Now if we are given that $a,c$ are positive then notice:
$a < c \iff 1 < \frac ca \iff \log_b \frac ca > 0 \iff \log_b c - \log_b a > 0 \iff \log_b a < \log_b c$.
So if $b > 1$ then you can "take the logs of both sides" to perserve inequality.
If $0 < b < 1$ then we still have for every $x > 0$ there is some $k = \log_b x$ so that $b^k = x$.  
If this is not as intuitively obvious note if $0 < b < 1$ then $M = \frac 1b > 0$ and there is $j = \log_M x$ so that $M^j = x$.  So $(\frac 1b)^{j} = b^{-j} = x$ so $k =  \log_b x = -j = -\log_M x$.  So it is true.
We get "double negatives" but...
If $x > 1$ then $b^k = x> 1\implies k =\log_b x < 0$.  Of $x = 1$ then $b^k = x=1\implies k = \log_b x = 0$ and if $0 < x < 1$ then $0<b^k = x< 1\implies k = \log_b x > 0$.
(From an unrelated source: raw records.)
Lemma clear_is_remove_all_witness :
  NoDup (ids (World.queue Demo.three))
  /\ exec (forEach (ids (World.queue Demo.three)) removeItem) Demo.three
     = exec clearQueue Demo.three.
Proof.
  split; [exact demo_three_NoDup|].
  exact (clear_is_remove_all Demo.three demo_three_NoDup).
Defined.
Lemma identifyHeadings_source (ps : list Paragraph) (h : Heading) :
  In h (identifyHeadings ps) ->
  (1 <= heading_level h <= 5)%Z
  /\ (length (heading_text h) < 100)%nat
  /\ exists p,
       In p ps
       /\ heading_text h = trim (para_text p)
       /\ heading_y h = para_y p
       /\ heading_fontSize h = para_fontSize p
       /\ heading_level h
          = headingLevel (para_fontSize p) (averageFontSize ps)
       /\ (para_bold p = true
           \/ num_gt (para_fontSize p)
                     (num_mul (averageFontSize ps) (Num (12 # 10))) = true
           \/ regex_test headingShape (trim (para_text p)) = true).
Proof.
  intros H. apply identifyHeadings_In in H as (p & Hp & Hh).
  unfold headingOf in Hh.
  destruct ((num_gt (para_fontSize p)
               (num_mul (averageFontSize ps) (Num (12 # 10)))
             || para_bold p
             || regex_test headingShape (trim (para_text p)))
            && (length (para_text p) <? 100)%nat) eqn:E; [|discriminate].
  injection Hh as <-. apply andb_true_iff in E as [Hwhy Hshort].
  apply Nat.ltb_lt in Hshort. cbn [heading_level heading_text heading_y
                                    heading_fontSize].
  split; [apply headingLevel_range|]. split.
  - eapply Nat.le_lt_trans; [apply trim_length|exact Hshort].
  - exists p. repeat split; try assumption.
    apply orb_true_iff in Hwhy as [Hwhy|Hwhy]; [|now right; right].
    apply orb_true_iff in Hwhy as [Hwhy|Hwhy]; [now right; left|now left].
Qed.


Lemma num_gt_mono (p q : Q) (t : jsnum) :
  (p <= q)%Q -> num_gt (Num p) t = true -> num_gt (Num q) t = true.
Proof.
  unfold num_gt, num_lt. simpl. destruct (toNumber t) as [r|]; [|discriminate].
  rewrite !Qlt_bool_iff. intros; lra.
Qed.

(** X7: the level ladder is monotone: against the same page mean, a
    larger font size never gets a deeper level. *)
Theorem headingLevel_monotone (f1 f2 : Q) (avg : jsnum) :
  (f1 <= f2)%Q ->
  (headingLevel (Num f2) avg <= headingLevel (Num f1) avg)%Z.
Proof.
  intros Hle. unfold headingLevel.
  pose proof (fun t => num_gt_mono f1 f2 t Hle) as Hm.
  repeat match goal with
         | |- context [num_gt (Num f1) ?t] =>
             let E := fresh "E" in
             pose proof (Hm t) as E;
             destruct (num_gt (Num f1) t);
             [rewrite (E eq_refl)|clear E]
         end;
  repeat match goal with |- context [if ?b then _ else _] => destruct b end;
  lia.
Qed.

Lemma filter_none {A} (f : A -> bool) (l : list A) :
  Forall (fun a => f a = false) l -> List.filter f l = [].
Proof.
  induction 1 as [|a l Ha _ IH]; simpl; [reflexivity|]. now rewrite Ha.
Qed.

Lemma headingLevel_NaN (fontSize : jsnum) : headingLevel fontSize NaN = 5%Z.
Proof.
  unfold headingLevel, num_gt, num_lt, num_mul, lift2. simpl.
  now destruct (toNumber fontSize).
Qed.
(** The cache. *)

(** Whatever calls came before, [transition_matrix()] returns the matrix of
    the current counts, never a stale cached one, and a second call right
    after it returns the same matrix and changes nothing. *)
Theorem transition_matrix_is_never_stale (states : list string) (sm : Q)
    (cs : list call) :
  ∃ self,
    (self0 ← init states sm; run self0 cs) = Ok self
    ∧ (transition_matrix self).1 = compute_P (counts self) sm
    ∧ transition_matrix (transition_matrix self).2 = transition_matrix self.
Proof.
  destruct (init_run_well_formed (fun _ => True) I states sm cs)
    as (self & Hrun & Hwf & Hst & Hs); [apply any_weights_keep|].
  exists self. split; [done|].
  destruct (transition_matrix_spec _ self Hwf) as (HP & _ & _).
  rewrite Hs in HP. split; [done|].
  unfold transition_matrix in *.
  destruct (cached_P self) as [P|] eqn:E; simpl in *; by rewrite ?E.
Qed.


(** Dictionaries built by successive insertion. *)

Lemma foldl_insert_notin {K V A} `{Countable K} (key : A → K) (val : A → V)
    (f : gmap K V → A → gmap K V) (l : list A) :
  (∀ m p, f m p = <[key p := val p]> m) →
  ∀ m k, k ∉ key <$> l → foldl f m l !! k = m !! k.
Proof.
  intros Hf. induction l as [|p l IH]; intros m k Hk; [done|].
  cbn [foldl]. rewrite fmap_cons, not_elem_of_cons in Hk.
  destruct Hk as [Hne Hk]. rewrite IH, Hf by done.
  by rewrite lookup_insert_ne.
Qed.

Lemma foldl_insert_lookup {K V A} `{Countable K} (key : A → K) (val : A → V)
    (f : gmap K V → A → gmap K V) (l : list A) :
  (∀ m p, f m p = <[key p := val p]> m) →
  ∀ m p, NoDup (key <$> l) → p ∈ l → foldl f m l !! key p = Some (val p).
Proof.
  intros Hf. induction l as [|q l IH]; intros m p Hnd Hp.
  - by apply elem_of_nil in Hp.
  - rewrite fmap_cons in Hnd. apply NoDup_cons in Hnd as [Hq Hnd].
    cbn [foldl]. apply elem_of_cons in Hp as [->|Hp].
    + rewrite (foldl_insert_notin key val) by done.
      by rewrite Hf, lookup_insert_eq.
    + by apply IH.
Qed.

Lemma make_idx_lookup (states : list string) (i : nat) (s : string) :
  NoDup states → states !! i = Some s → make_idx states !! s = Some i.
Proof.
  intros Hnd Hi. unfold make_idx.
  apply (foldl_insert_lookup (A := nat * string) snd fst
           (fun m '(i, s) => <[s := i]> m) (imap pair states)
           ltac:(by intros m [??]) ∅ (i, s)).
  - change (NoDup (imap (fun i s => (id i, s)) states).*2).
    by rewrite imap_pair_snd.
  - apply elem_of_lookup_imap. by exists i, s.
Qed.

Lemma make_idx_Some (states : list string) (i : nat) (s : string) :
  NoDup states → make_idx states !! s = Some i ↔ states !! i = Some s.
Proof.
  intros Hnd. split; [|by apply make_idx_lookup].
  intros Hi.
  assert (s ∈ states) as [j Hj]%list_elem_of_lookup.
  { apply make_idx_is_Some. by eexists. }
  pose proof (make_idx_lookup _ _ _ Hnd Hj). congruence.
Qed.

Lemma to_dict_lookup (states : list string) (v : list Q) (j : nat)
    (s : string) :
  NoDup states → length v = length states → states !! j = Some s →
  to_dict states v !! s = v !! j.
Proof.
  intros Hnd Hlen Hj.
  destruct (lookup_lt_is_Some_2 v j) as [x Hx].
  { rewrite Hlen. by eapply lookup_lt_Some. }
  rewrite Hx. unfold to_dict.
  apply (foldl_insert_lookup (A := string * Q) fst snd
           (fun m '(s, x) => <[s := x]> m) (zip states v)
           ltac:(by intros m [??]) ∅ (s, x)).
  - rewrite fst_zip by lia. done.
  - apply list_elem_of_lookup. exists j.
    apply lookup_zip_with_Some. by exists s, x.
Qed.
(** * Camera export module of the Maya-to-Lux exporter

    Shallow embedding of [Plugin/Lux/LuxExportModules/Camera.py] and the
    properties its specification states about it.

    Numbers are IEEE 754 binary64 values, as Python's [float]: the
    type [spec_float] of the Standard Library at precision 53 and maximal
    exponent 1024.  The exporter's mutable state (the [self.scale] field,
    the output buffer) and the host's script log are threaded through a
    small state-and-exception monad in which a raised exception keeps
    the state reached so far. *)

From Stdlib Require Import ZArith List String Ascii Bool Lia.
From Stdlib Require Import DecimalString.
From Stdlib Require Import Floats.SpecFloat.
Import ListNotations.

Local Open Scope string_scope.
Local Open Scope Z_scope.

(** List concatenation where [++] joins strings. *)
Infix "+++" := app (right associativity, at level 60).

(** ** Python floats *)

Module PyFloat.

Definition prec : Z := 53.
Definition emax : Z := 1024.

Definition float : Type := spec_float.

Definition add : float -> float -> float := SFadd prec emax.
Definition sub : float -> float -> float := SFsub prec emax.
Definition mul : float -> float -> float := SFmul prec emax.
Definition div : float -> float -> float := SFdiv prec emax.
Definition sqrt : float -> float := SFsqrt prec emax.
Definition opp : float -> float := SFopp.
Definition eqb : float -> float -> bool := SFeqb.
Definition ltb : float -> float -> bool := SFltb.

(** A well-formed binary64 value: what a Python float can hold. *)
Definition valid (x : float) : bool := valid_binary prec emax x.

Definition is_finite (x : float) : bool :=
  match x with
  | S754_zero _ | S754_finite _ _ _ => true
  | _ => false
  end.

Definition is_zero (x : float) : bool :=
  match x with
  | S754_zero _ => true
  | _ => false
  end.

Definition is_nan (x : float) : bool :=
  match x with
  | S754_nan => true
  | _ => false
  end.

(** Below zero: a negative number or minus infinity (not [-0.0]). *)
Definition is_negative (x : float) : bool :=
  match x with
  | S754_finite true _ _ | S754_infinity true => true
  | _ => false
  end.

Definition zero : float := S754_zero false.
(** * replace_atoms: a shallow embedding of [replace_atoms.py]

    The program reads a GROMACS [.gro] coordinate file from a stream of
    lines, relabels a random sample of the atoms whose residue name
    matches, moves the relabelled atoms in front of the first candidate,
    renumbers residues and atoms, and writes the file again.

    The development has three parts:
    - the module [Py]: what the program uses of the Python 2 runtime,
      that is exceptions, byte strings, [int()], [float()], [str.format]
      and [==];
    - the program, function by function and under the names it has in
      [replace_atoms.py], with the vocabulary the statements need;
    - the properties of these functions. *)

From Stdlib Require Import ZArith List Bool Arith Lia.
From Stdlib Require Import Strings.String Strings.Ascii.
From Stdlib Require Import Sorting.Permutation Sorting.Sorted.
From Stdlib Require Import Floats.SpecFloat.
Import ListNotations.

Set Implicit Arguments.

(* ================================================================== *)
(** * The Python runtime, as far as the program uses it               *)
(* ================================================================== *)

Module Py.

(** ** Exceptions

    The exceptions that can leave the functions of the program.  A
    [ValueError] carries the message of the interpreter, which tells the
    one raised by [random.sample] from the one raised by [min]. *)

Inductive exn : Type :=
| StopIteration
| FormatError
| IndexError
| KeyError
| ValueError (msg : string).

Inductive result (A : Type) : Type :=
| Ok (v : A)
| Raise (e : exn).

Arguments Ok {A} v.
Arguments Raise {A} e.

Definition bind {A B : Type} (r : result A) (k : A -> result B) : result B :=
  match r with
  | Ok v => k v
  | Raise e => Raise e
  end.

Notation "x <- r ;; k" := (bind r (fun x => k))
  (at level 61, r at next level, right associativity).
Notation "' p <- r ;; k" := (bind r (fun p => k))
  (at level 61, p pattern, r at next level, right associativity).

(** ** Byte strings

    A Python 2 [str] is a sequence of bytes: [string] of the standard
    library.  [s[b:e]] with non-negative bounds is [substring], which
    truncates at the end of the string as slicing does. *)

Local Open Scope string_scope.

Definition slice (s : string) (b e : nat) : string := substring b (e - b) s.

(** The line terminator, ["\n"]. *)
Definition nl : string := String "010" EmptyString.

(** [str.strip()] with no argument removes the six ASCII white space
    characters: space, [\t], [\n], [\v], [\f], [\r]. *)
Definition isspace (c : ascii) : bool :=
  let n := nat_of_ascii c in
  (n =? 32)%nat || ((9 <=? n)%nat && (n <=? 13)%nat).

Fixpoint lstrip (s : string) : string :=
  match s with
  | EmptyString => EmptyString
  | String c s' => if isspace c then lstrip s' else s
  end.

(** [rstrip]: what is left of [c :: s'] is empty when [c] is white space
    and nothing is left of [s']. *)
Fixpoint rstrip (s : string) : string :=
  match s with
  | EmptyString => EmptyString
  | String c s' =>
      match rstrip s' with
      | EmptyString => if isspace c then EmptyString else String c EmptyString
      | r => String c r
      end
  end.

Definition strip (s : string) : string := rstrip (lstrip s).

Fixpoint spaces (n : nat) : string :=
  match n with
  | O => EmptyString
  | S n' => String " " (spaces n')
  end.

(** [format(s, '>w')] and [format(s, '<w')]: pad with spaces up to the
    width, never truncate. *)
Definition rjust (w : nat) (s : string) : string := spaces (w - length s) ++ s.
Definition ljust (w : nat) (s : string) : string := s ++ spaces (w - length s).

(** ** Integers: [str(n)] and [int(s)] *)

Definition digit_char (d : Z) : ascii := ascii_of_nat (48 + Z.to_nat d).

Definition digit_value (c : ascii) : option Z :=
  let n := nat_of_ascii c in
  if (48 <=? n)%nat && (n <=? 57)%nat then Some (Z.of_nat (n - 48)) else None.
(* ===== verification/Prelude.v ===== *)
(** * libcxxrt, verified

    libcxxrt is a C++ runtime: exceptions, run-time type information, guards
    of static initialisation, operator new, and the demangler behind
    [__cxa_demangle].  This development models it: the demangler
    ([src/libelftc_dem_gnu3.c]) and its entry point, exit handlers
    ([src/cxa_atexit.c], [src/cxa_finalize.c]), the readers of exception
    tables ([src/dwarf_eh.h]), guards ([src/guard.cc] over [src/atomic.h]),
    [type_info] and [dynamic_cast] ([src/typeinfo.h], [src/typeinfo.cc],
    [src/dynamic_cast.cc]), operator new and delete ([src/memory.cc]), and
    exceptions ([src/exception.cc], [src/cxxabi.h]) with their helpers
    ([src/auxhelper.cc], [src/stdexcept.cc], [src/terminate.cc],
    [src/noexception.cc]) and what is different on 32-bit ARM
    ([src/unwind-arm.h]).

    The demangler, exit handlers, guards and operator new stand alone.
    Exceptions are the part where the others meet: the personality function
    reads the tables of the frame with [dwarf_eh.h], compares types with
    [dynamic_cast.cc], and keeps what it finds in the header of the exception,
    which [__cxa_throw] made and [__cxa_begin_catch] and [__cxa_end_catch]
    count.

    ** How C is modelled

    - A function with a status is a computation [comp S A := S -> res S A]
      (Prelude).  It ends in [Ok a s] (status 1, or a value), [Fail s] (status
      0, with the state it leaves behind; in [emergency_malloc], that the
      thread has to wait), [Crash c] (undefined behaviour, a failed [assert]
      or [std::terminate], with its kind), or [NoFuel] (the model's recursion
      bound).
    - Integers are [Z]; [size_t] is reduced modulo 2^64 where the code can
      wrap, signed [long] saturates in [strtol] and overflows into
      [Crash SignedOverflow] (CString, DemReaders); so does [int] in the
      handler counts, while [unsigned int] wraps (ExnState).
    - A [char *] to data is a [mem] (CString): the bytes up to the NUL, or an
      uninitialised or freed block; reading those is a [Crash].  Each
      allocation has an identity, so that [last_sname], a pointer into a
      vector of strings, is followed only while its string is alive.
    - An exception is a block of memory, words at the offsets of the fields of
      [struct __cxa_exception] (ExnState): pointers are a block and an offset,
      so that the code's arithmetic between the object, the header and the
      unwinder's part of it is done as written, and an access to a freed
      block, or outside one, is a [Crash].
    - Read-only memory (exception tables, objects and vtables) is a class:
      [Memory] of bytes, [Words] of words.
    - What the code leaves to the platform is the class [Platform]: which
      allocations succeed, whether [strtol] sets [EINVAL], the size of [long
      double] and the text [snprintf] gives for a floating-point image.
      Theorems hold for every instance; those that need memory ask for
      [never_oom].
    - The input of the demangler is the class [Input]: its bytes, with the NUL
      behind them; the cursor is an index, and a read or a move beyond the NUL
      is a [Crash OutOfBounds].
    - Code the runtime calls but does not contain is in the classes [Linked]
      (ExnHandlers: [calloc], the unwinder, destructors, unexpected handlers),
      [Allocator] (OperatorNew: [malloc], [free], new-handlers),
      [AddressSpace] (Personality: addresses of types and blocks), [Program]
      (Diagnostics: names, [what], the loader, the walk of the stack),
      [Emitted] (AuxHelper: what compilers emit for a class), [Posix]
      (ThreadInfo: [pthread_once] and thread-specific data) and [Vrs] (Ehabi:
      the registers of a frame, and the step to the next).

    ** Files and what they correspond to

    - Prelude, CString, Platform: outcomes, monad, generic lemmas; the parts
      of <string.h>, <ctype.h> and [strtol] that are used; the allocator.
    - VectorStr ([struct vector_str], the [vector_str_*] functions) and
      VectorAux ([vector_type_qualifier_*], [vector_read_cmd_*]).
    - DemState: [struct cpp_demangle_data] and the helpers on it.
    - DemQual: [cpp_demangle_push_type_qualifier].
    - DemLex: numbers, offsets, source names, floating-point literals.
    - DemReaders: operator names, expressions, template parameters and
      arguments.  DemNames: names and substitutions.  DemTypes: types.
    - Demangler: encodings, [__cxa_demangle_gnu3], [is_cpp_mangled_gnu3].
      CxaDemangle: [__cxa_demangle], over it.
    - CxaAtexit: [__cxa_atexit], [__cxa_finalize] and [cleanup].
    - DwarfEh: LEB128 and the other encoded values, [parse_lsda] and
      [dwarf_eh_find_callsite], over a memory (class [Memory]) and what the
      unwinder says of the frame ([unwind_context]); the state of a
      computation is the pointer into the table.
    - Guard: modules [Single] and [Double], the two layouts of a guard.  The
      functions are cut at their accesses to the guard: a thread has a program
      counter, [step t c] is the next access of thread [t], [reachable] the
      states of any interleaving.
    - TypeInfo: [type_info] with its subclasses, [__do_upcast], [cast_to],
      [__do_catch], [__dynamic_cast].
    - OperatorNew: all forms of operator new and delete, with their theorems.
    - ExnState (headers, threads, memory), ExnHandlers ([thread_info], terminate
      and unexpected handlers), ExnAlloc (emergency buffers, allocation and
      release), Exception ([__cxa_throw], [__cxa_begin_catch],
      [__cxa_end_catch], [__cxa_rethrow], [exception_ptr], the end of a
      thread): the functions of [exception.cc], one definition each.
    - Personality: [__gxx_personality_v0] and what it calls.
    - EmergencyPool: [emergency_malloc] and [emergency_malloc_free] again, cut
      at their accesses to what threads share, as in Guard.  ExnShared:
      [releaseException] and the copies of [exception_ptr], the same way.
    - Diagnostics: [terminate_with_diagnostics] and [trace].  AuxHelper:
      [__cxa_bad_cast] and the other helpers, with the classes they throw.
    - ThreadInfo: [init_key], [thread_info], [__cxa_get_globals], with their
      theorems; elsewhere a thread simply has its information.
    - Ehabi: the ARM branches of [exception.cc] and [unwind-arm.h]: the stack
      of clean-ups, the registers of a frame, both phases of the personality
      function.
    - ExnSpec: the protocol that exceptions implement: a stack of exceptions
      in flight and active handlers per thread, and who owns an exception.

    The readers of the grammar call each other in cycles, and every cycle
    passes through one of four of them.  The class [Readers] (DemReaders) has
    these four as its operations; the other readers are ordinary definitions
    over it, and [Demangler.readers] is the instance: level [n + 1] runs the
    bodies over level [n].  Local vectors a C function puts on its stack are
    the stack [locals] of the state, and [cur_output], a pointer to one of the
    vectors, is a [vref].

    ** Bounds

    [recursion_fuel] is the length of the input plus 3 levels: every level
    consumes a character before it calls the next ([reader_depth_bounded]),
    so this is enough ([demangle_terminates]) and more makes no difference
    ([demangle_fuel_irrelevant]).  The loop over qualifiers in
    [cpp_demangle_read_type] has the length of the input plus 2 turns, for the
    same reason.  The loops the code bounds by [CPP_DEMANGLE_TRY_LIMIT] have
    that bound, [MORE_TRIES].  [finalize_loop] has one turn per block of the
    heap, and a list in the heap is not longer.  [read_leb128] has the ten
    turns its assertion allows and one for the assertion; [callsite_loop] has
    one turn per byte of the table, and a record takes four at least.
    [release] goes from a dependent exception to its primary, one level per
    block of memory at most; [calls_refine_protocol] shows that it ends.
    [new_loop] and [action_loop] take their fuel as an argument, since both
    can run for ever ([operator_new_diverges], [cyclic_chain_never_decided]);
    how much is enough is part of [operator_new_refines], [operator_new_live]
    and [action_chain_decided].

    ** What is proved

    - VectorTheorems: a vector driven by any sequence of operations refines a
      list of strings, also when memory runs out (appending excepted, where
      the cleanup of the code frees too much); the command stack is last in,
      first out.
    - DemTheorems, on DemFrame (what every operation keeps), DemLogic (the
      judgement for the recursive readers, and every reader's proof of it),
      DemTotal, DemFuel and DemCrash (in which ways a run can go wrong): for
      every input and platform, termination, the shape of the result, the
      discipline of the stacks, the stability of back-references, the
      independence of the fuel.
    - RoundtripTheorems, on Mangling (the fragment: its syntax, its mangled
      form and its text), Roundtrip, RoundtripTypes, DemEval, DemLexEval and
      DemSeq (evaluating readers on a known piece of input, with known tables):
      a mangling function for a fragment is inverted by the demangler.  The
      fragment has plain and nested names with template arguments of any number
      and depth, built-in and class types, qualified, template parameters, and
      back-references to any candidate, as variables, functions and instances
      of function templates with their return types.
    - CompressionTheorems, on Compression: the mangling as compilers write it,
      where every component that occurred before, instances and the prefixes of
      names included, is replaced by its sequence id, is inverted too, as long
      as no candidate is a proper prefix of an earlier one.
    - LexTheorems: numbers, back-references by their base-36 number, names,
      offsets, floating-point images, and what happens at their bounds.
    - PathTheorems: operator names, the tables of codes, and complete runs
      where the code does something it does not mean to.  TestCases: cases of
      the repository's own test file, run on the model, with the wrong answers
      the file records, and minimal inputs for them.
    - CxaDemangleTheorems: what [__cxa_demangle] returns, in which buffer and
      with which status; the round trip through it.
    - CxaAtexitTheorems: registration and finalization refine a list of
      handlers; the loop of [__cxa_finalize] reads a node it has freed.
    - DwarfEhTheorems: LEB128 numbers are read back as encoded, within the 31
      bits the code has in fact; the search of a call-site table finds the
      record for the instruction, ends, and may read one record too many.
    - GuardTheorems: mutual exclusion, one initialisation, and what a thread
      may rely on after an acquire, for both layouts and any interleaving; an
      assertion that can fail because it is evaluated without the lock.
    - TypeInfoTheorems: upcasts and [dynamic_cast] find the subobjects of a
      class; handlers for pointers decide the qualification conversions.
    - OperatorNew: the loop is the standard's; the [nothrow] forms; when it
      ends.
    - ExnTheorems: the functions of Exception, driven by any threads in any
      order compiled code may call them, refine the protocol of ExnSpec; from
      it, no object is destroyed twice or never, and nothing leaks.  The
      protocol's invariant is in ExnSpecLemmas, the relation between memory
      and protocol with the rules to keep it in ExnRefine, and a simulation
      lemma per function in ExnSim.
    - PersonalityProtocol: calls of the personality function may come anywhere
      in such a run.  AuxTheorems: the helpers throw by calls of the protocol.
    - ExnShared: an exception shared by threads is destroyed and freed once,
      after its last owner.
    - ExnEdges: handlers, foreign exceptions, and runs that go wrong.
    - PersonalityTheorems: how a chain of action records is decided, which
      objects a clause catches, that the two phases agree, and [terminate] for
      calls no call site covers.
    - EmergencyPool: a buffer belongs to one thread at a time and is zeroed;
      no sleeper is forgotten while memory stays short, and how one can be
      when it does not.
    - DiagnosticsTheorems: what the default terminate handler prints, and what
      it does not.
    - EhabiTheorems: on ARM clean-ups nest, and the two phases agree; what a
      foreign exception does to the clean-ups it interrupts, and which frame
      phase 2 misses.
    - ThreadInfo: every thread gets information of its own, always the same;
      what happens when there is no free key, or no slot.

    Theorems named after a fault ([overlong_name_out_of_bounds],
    [seq_id_negative_aborts], [cxx_inside_foreign_corrupts] ...) state what
    the code does, not what it should do.

    ** What is not modelled

    The unwinder is outside the repository, and so are libc's allocator and
    its printing of floating-point numbers.  Pointers have 64 bits, on ARM too,
    where the layout of headers is not modelled again, and the tables of a frame
    are given as what they say of it.  The build without emergency buffers
    ([LIBCXXRT_NO_EMERGENCY_MALLOC]) and the tests are left out.  ExnTheorems
    asks for destructors that return and an unwinder that finds a frame to
    enter; what a destructor does to the runtime is a sequence of calls of its own, between
    those of its thread; what else is written to an exception between calls, to
    its object and to the fields of the unwinder, is arbitrary.
    Calls on exceptions are not interrupted by other threads except in
    EmergencyPool and ExnShared.  Threads see each other's accesses in one order
    (the memory orders of [atomic.h] are not told apart).  Sizes of
    allocations are not bounded by the address space; the round trips ask for
    inputs shorter than 2^60 bytes.  Function types, arrays,
    pointers to members and expressions are in the theorems on every input
    (DemTheorems), not in the fragment of the round trips; and the compressing
    mangling has no template parameters. *)

From stdpp Require Export base list strings.
From Stdlib Require Export ZArith Ascii.
From Stdlib Require Export Lia.
(* ===== verification/VectorStr.v ===== *)
(** * struct vector_str: the growable vector of owned strings

    Models [libelftc_dem_gnu3.c], the [vector_str_*] functions.  A vector owns
    its strings: the container is the list of its cells in order, [size] is
    the length of the list, and a cell carries the identity of the allocation
    (what a [char *] into the vector compares) and what it points at.
    [capacity] is kept because growing depends on it.  Functions that return
    [false] return the vector as they leave it. *)
From S2P Require Import Prelude CString Platform.

Record cell := Cell { cid : nat; cval : mem }.

Record vector_str := VectorStr { capacity : Z; container : list cell }.

#[global] Instance cell_eq_dec : EqDecision cell.
Proof. solve_decision. Defined.
#[global] Instance vector_str_eq_dec : EqDecision vector_str.
Proof. solve_decision. Defined.

Definition size (v : vector_str) : Z := zlength (container v).

(** [BUFFER_GROW(x)] is [((x)+0.5)*1.618] truncated to [size_t]. *)
Definition BUFFER_GROW (x : Z) : Z := (2 * x + 1) * 809 / 1000.

Definition VECTOR_DEF_CAPACITY : Z := 8.
Definition SIZEOF_PTR : Z := 8.

Section Ops.
Context {P : Platform}.

Fixpoint strlen_sum (cs : list cell) : comp nat Z :=
  match cs with
  | [] => mret 0
  | c :: cs => s ← read_cstr (cval c); n ← strlen_sum cs; mret (zlength s + n)
  end.

Definition get_strlen_sum (v : vector_str) : comp nat Z :=
  assert_ (0 <? size v);;
  strlen_sum (container v).

Fixpoint free_cells (cs : list cell) : comp nat unit :=
  match cs with
  | [] => mret tt
  | c :: cs => match cval c with
               | Freed => crashed DoubleFree
               | _ => free_cells cs
               end
  end.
And again if $a,c$ are positive and $a < c\iff 1 < \frac ca\iff \log_b \frac ca <0 \iff \log_b c - \log_b a <0 \iff \log_b a > \log_b c$.
So....
Upshot.  You can take logs of both sides to preserve inequality if the base is more than $1$.  You can take logs of both sides to reverse inequality if the base is less that $1$.  And if the base is $1$ you can't do anything.
A: Because the log function (to a base greater than $1$) is monotonically increasing, you can take the log of both sides.  You still won't get a clean answer for $k$ given $x,\varepsilon$  If we make it an equality to find the minimum $k$ we can look at it as $$\left(\frac {x^2}k\right)^k=\varepsilon$$
If $\varepsilon$ is a small positive number as it usually is, we can see that $k$ must be greater than $x^2$.  If $x^2$ is reasonably large, $k$ will not be much larger because the power will be so high.  If $x=10, \varepsilon=10^{-6}$ we have $k \approx 113$
A: Choosing $k=\max \left( \lceil x^2\rceil+1,\ \lceil\frac{x^2}{\varepsilon}\rceil \right)$ works. Thanks to everyone for their suggestions.
A: Since $\ln$ is increasing,  we have
$$
2k\ln(|x|)<k\varepsilon\ln(k)
$$
i.e
$$
\frac{2k\ln(|x|)}{k\varepsilon}=2\varepsilon^{-1}\ln(|x|)<\ln(k)
$$
Hence
$$
k>|x|^{2/\varepsilon}
$$